#### Requirement
Exactly the lines from the top of the records below through the one containing "[gmap string _]" must be set down, with no line added or dropped.

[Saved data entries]
_ _ _ _ _ _ _
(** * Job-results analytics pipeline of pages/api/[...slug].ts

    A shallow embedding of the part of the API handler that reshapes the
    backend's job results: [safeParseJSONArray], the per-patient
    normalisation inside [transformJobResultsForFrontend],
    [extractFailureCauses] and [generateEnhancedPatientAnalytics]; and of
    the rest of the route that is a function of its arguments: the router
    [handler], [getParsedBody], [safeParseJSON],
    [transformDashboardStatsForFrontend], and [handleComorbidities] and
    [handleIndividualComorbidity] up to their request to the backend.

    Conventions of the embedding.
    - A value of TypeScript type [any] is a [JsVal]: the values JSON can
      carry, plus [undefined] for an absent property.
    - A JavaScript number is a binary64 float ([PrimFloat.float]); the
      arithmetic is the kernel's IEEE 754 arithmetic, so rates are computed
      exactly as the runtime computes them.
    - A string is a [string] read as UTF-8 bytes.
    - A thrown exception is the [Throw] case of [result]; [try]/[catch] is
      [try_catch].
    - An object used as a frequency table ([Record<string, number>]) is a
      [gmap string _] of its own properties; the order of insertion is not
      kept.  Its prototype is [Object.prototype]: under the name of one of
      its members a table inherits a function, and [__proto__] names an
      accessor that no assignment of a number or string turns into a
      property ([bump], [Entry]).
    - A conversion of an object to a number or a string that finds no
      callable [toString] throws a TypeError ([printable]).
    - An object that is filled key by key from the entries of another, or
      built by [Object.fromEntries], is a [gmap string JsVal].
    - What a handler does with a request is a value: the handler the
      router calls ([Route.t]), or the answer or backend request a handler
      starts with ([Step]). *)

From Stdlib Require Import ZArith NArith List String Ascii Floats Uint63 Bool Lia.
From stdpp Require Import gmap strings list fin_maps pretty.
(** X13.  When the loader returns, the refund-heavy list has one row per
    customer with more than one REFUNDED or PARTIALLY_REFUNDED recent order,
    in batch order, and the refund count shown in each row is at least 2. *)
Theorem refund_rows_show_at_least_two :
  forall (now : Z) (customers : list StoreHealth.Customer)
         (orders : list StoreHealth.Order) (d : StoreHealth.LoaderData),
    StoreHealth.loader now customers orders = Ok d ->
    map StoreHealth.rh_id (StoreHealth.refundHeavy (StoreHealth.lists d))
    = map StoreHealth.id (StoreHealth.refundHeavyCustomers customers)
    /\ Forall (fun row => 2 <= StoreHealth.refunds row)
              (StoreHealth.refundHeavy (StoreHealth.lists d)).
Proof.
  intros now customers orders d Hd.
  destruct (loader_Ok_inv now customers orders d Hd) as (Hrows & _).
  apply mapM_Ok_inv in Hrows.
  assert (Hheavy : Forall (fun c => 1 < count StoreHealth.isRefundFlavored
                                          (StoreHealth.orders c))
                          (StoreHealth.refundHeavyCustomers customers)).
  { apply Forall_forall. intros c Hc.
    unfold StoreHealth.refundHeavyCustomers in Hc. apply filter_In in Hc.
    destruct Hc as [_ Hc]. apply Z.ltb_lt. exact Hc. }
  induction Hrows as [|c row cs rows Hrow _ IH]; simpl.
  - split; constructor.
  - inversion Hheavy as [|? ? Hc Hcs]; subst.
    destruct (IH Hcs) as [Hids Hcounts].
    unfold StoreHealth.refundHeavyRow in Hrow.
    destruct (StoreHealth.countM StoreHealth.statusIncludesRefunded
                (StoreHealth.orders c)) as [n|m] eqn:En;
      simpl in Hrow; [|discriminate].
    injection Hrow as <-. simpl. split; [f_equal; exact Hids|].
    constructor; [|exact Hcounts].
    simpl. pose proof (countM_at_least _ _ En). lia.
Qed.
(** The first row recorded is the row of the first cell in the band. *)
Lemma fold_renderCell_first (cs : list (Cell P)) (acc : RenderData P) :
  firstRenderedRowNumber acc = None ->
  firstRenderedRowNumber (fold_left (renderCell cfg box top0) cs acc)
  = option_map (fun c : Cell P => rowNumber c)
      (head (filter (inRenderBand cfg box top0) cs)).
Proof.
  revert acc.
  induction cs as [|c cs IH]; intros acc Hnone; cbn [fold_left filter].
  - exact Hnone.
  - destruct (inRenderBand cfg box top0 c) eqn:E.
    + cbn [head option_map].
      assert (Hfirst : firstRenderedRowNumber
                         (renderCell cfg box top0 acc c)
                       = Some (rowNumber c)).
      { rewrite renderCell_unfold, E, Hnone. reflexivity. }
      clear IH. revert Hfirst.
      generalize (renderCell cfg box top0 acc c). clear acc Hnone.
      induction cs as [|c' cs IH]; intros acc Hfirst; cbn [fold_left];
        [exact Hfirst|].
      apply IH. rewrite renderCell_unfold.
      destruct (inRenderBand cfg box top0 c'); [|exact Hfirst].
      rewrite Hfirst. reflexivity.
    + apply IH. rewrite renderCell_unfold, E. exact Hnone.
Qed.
_ _ _ _ _ _ _
#### Written answer
(** * Job-results analytics pipeline of pages/api/[...slug].ts

    A shallow embedding of the part of the API handler that reshapes the
    backend's job results: [safeParseJSONArray], the per-patient
    normalisation inside [transformJobResultsForFrontend],
    [extractFailureCauses] and [generateEnhancedPatientAnalytics]; and of
    the rest of the route that is a function of its arguments: the router
    [handler], [getParsedBody], [safeParseJSON],
    [transformDashboardStatsForFrontend], and [handleComorbidities] and
    [handleIndividualComorbidity] up to their request to the backend.

    Conventions of the embedding.
    - A value of TypeScript type [any] is a [JsVal]: the values JSON can
      carry, plus [undefined] for an absent property.
    - A JavaScript number is a binary64 float ([PrimFloat.float]); the
      arithmetic is the kernel's IEEE 754 arithmetic, so rates are computed
      exactly as the runtime computes them.
    - A string is a [string] read as UTF-8 bytes.
    - A thrown exception is the [Throw] case of [result]; [try]/[catch] is
      [try_catch].
    - An object used as a frequency table ([Record<string, number>]) is a
      [gmap string _] of its own properties; the order of insertion is not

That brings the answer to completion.